:: Supplied entries ::
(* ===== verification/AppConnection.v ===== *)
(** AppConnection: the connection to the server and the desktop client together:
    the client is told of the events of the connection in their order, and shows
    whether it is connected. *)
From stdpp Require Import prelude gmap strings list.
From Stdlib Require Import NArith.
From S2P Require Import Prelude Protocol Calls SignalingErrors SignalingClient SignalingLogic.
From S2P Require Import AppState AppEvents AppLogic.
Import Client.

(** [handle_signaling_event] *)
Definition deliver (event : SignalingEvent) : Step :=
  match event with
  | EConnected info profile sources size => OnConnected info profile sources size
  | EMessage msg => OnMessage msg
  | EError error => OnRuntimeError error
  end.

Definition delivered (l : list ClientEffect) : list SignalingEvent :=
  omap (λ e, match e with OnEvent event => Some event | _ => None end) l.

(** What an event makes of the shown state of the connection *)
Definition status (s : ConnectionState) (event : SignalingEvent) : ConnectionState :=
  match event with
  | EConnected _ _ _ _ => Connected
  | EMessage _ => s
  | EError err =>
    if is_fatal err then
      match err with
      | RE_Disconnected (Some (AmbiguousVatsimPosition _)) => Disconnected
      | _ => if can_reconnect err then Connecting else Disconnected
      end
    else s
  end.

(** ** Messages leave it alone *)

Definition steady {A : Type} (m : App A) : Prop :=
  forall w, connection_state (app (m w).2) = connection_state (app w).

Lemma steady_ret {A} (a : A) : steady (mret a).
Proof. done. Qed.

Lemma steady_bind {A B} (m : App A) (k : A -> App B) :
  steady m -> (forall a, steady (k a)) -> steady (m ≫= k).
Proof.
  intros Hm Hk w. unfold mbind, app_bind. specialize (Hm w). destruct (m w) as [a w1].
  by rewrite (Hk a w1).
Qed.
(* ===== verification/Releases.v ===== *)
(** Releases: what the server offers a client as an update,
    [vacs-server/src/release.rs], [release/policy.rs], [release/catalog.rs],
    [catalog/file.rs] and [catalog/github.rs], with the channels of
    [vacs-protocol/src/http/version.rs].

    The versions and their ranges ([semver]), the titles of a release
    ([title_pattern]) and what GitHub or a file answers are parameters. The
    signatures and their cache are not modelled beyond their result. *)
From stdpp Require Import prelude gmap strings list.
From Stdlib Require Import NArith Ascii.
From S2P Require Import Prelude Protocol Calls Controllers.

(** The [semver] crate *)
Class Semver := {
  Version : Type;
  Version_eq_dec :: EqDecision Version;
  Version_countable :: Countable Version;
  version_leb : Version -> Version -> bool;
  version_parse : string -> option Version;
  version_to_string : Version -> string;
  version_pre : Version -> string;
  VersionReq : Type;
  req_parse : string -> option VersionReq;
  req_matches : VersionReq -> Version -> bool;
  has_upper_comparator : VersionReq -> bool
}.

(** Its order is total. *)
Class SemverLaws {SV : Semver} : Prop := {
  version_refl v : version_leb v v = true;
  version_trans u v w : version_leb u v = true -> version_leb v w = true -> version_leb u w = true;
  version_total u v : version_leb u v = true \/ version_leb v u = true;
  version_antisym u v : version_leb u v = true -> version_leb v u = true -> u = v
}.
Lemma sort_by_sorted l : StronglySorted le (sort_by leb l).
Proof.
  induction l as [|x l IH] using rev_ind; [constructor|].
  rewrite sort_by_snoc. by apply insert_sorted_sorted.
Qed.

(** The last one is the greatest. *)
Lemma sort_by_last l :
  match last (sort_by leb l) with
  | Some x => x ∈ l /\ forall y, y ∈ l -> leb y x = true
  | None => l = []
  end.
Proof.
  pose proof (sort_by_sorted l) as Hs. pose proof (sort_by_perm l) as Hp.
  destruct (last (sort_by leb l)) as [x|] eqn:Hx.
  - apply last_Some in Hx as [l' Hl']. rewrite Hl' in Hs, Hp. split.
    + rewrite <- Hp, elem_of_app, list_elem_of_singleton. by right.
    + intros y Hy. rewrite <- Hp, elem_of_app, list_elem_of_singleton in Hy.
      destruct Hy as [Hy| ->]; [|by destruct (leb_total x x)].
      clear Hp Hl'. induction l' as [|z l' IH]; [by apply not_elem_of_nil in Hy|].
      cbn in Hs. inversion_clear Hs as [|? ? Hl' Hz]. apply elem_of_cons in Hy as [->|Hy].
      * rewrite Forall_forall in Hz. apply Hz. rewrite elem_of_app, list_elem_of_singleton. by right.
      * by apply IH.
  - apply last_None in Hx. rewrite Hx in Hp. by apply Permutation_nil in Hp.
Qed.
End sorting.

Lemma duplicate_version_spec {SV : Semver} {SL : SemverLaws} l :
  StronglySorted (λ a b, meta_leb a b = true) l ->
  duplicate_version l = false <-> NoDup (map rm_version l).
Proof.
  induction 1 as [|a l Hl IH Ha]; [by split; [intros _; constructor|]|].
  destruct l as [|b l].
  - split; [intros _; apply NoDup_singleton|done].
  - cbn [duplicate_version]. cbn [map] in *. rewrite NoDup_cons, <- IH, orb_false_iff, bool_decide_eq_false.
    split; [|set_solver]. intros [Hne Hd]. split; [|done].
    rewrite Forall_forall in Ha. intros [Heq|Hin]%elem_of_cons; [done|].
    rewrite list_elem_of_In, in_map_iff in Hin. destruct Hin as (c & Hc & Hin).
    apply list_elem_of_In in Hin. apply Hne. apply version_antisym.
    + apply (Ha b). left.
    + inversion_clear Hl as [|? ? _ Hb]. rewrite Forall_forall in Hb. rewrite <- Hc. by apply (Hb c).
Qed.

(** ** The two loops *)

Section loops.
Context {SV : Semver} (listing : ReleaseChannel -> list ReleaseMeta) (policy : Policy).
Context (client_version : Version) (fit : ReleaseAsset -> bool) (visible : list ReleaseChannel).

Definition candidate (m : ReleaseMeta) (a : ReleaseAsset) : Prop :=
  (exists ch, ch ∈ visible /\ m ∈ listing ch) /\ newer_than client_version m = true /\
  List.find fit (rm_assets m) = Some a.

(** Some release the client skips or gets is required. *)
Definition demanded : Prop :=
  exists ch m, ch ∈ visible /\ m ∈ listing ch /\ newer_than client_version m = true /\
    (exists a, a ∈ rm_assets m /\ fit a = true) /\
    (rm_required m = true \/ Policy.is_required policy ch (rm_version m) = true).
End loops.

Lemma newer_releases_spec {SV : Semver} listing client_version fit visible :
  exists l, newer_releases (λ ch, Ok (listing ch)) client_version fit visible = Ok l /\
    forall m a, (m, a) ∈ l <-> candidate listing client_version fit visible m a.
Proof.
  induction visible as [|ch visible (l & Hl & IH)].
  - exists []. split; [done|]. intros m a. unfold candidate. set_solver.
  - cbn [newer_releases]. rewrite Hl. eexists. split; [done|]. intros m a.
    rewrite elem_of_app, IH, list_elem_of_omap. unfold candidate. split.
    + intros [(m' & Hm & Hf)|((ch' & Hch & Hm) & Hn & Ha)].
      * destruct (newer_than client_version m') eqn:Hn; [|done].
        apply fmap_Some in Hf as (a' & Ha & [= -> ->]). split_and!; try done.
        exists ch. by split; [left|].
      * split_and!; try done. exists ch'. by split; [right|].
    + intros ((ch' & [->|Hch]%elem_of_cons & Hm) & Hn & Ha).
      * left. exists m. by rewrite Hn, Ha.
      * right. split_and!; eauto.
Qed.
:::
» **Your goal**
Reproduce the lines of the entries above from the one with "version_to_string : Version -> string;" to the one with "list_elem_of_singleton in Hy.", both included, exactly and without any other line.

» **Task output**
  version_to_string : Version -> string;
  version_pre : Version -> string;
  VersionReq : Type;
  req_parse : string -> option VersionReq;
  req_matches : VersionReq -> Version -> bool;
  has_upper_comparator : VersionReq -> bool
}.

(** Its order is total. *)
Class SemverLaws {SV : Semver} : Prop := {
  version_refl v : version_leb v v = true;
  version_trans u v w : version_leb u v = true -> version_leb v w = true -> version_leb u w = true;
  version_total u v : version_leb u v = true \/ version_leb v u = true;
  version_antisym u v : version_leb u v = true -> version_leb v u = true -> u = v
}.
Lemma sort_by_sorted l : StronglySorted le (sort_by leb l).
Proof.
  induction l as [|x l IH] using rev_ind; [constructor|].
  rewrite sort_by_snoc. by apply insert_sorted_sorted.
Qed.

(** The last one is the greatest. *)
Lemma sort_by_last l :
  match last (sort_by leb l) with
  | Some x => x ∈ l /\ forall y, y ∈ l -> leb y x = true
  | None => l = []
  end.
Proof.
  pose proof (sort_by_sorted l) as Hs. pose proof (sort_by_perm l) as Hp.
  destruct (last (sort_by leb l)) as [x|] eqn:Hx.
  - apply last_Some in Hx as [l' Hl']. rewrite Hl' in Hs, Hp. split.
    + rewrite <- Hp, elem_of_app, list_elem_of_singleton. by right.
    + intros y Hy. rewrite <- Hp, elem_of_app, list_elem_of_singleton in Hy.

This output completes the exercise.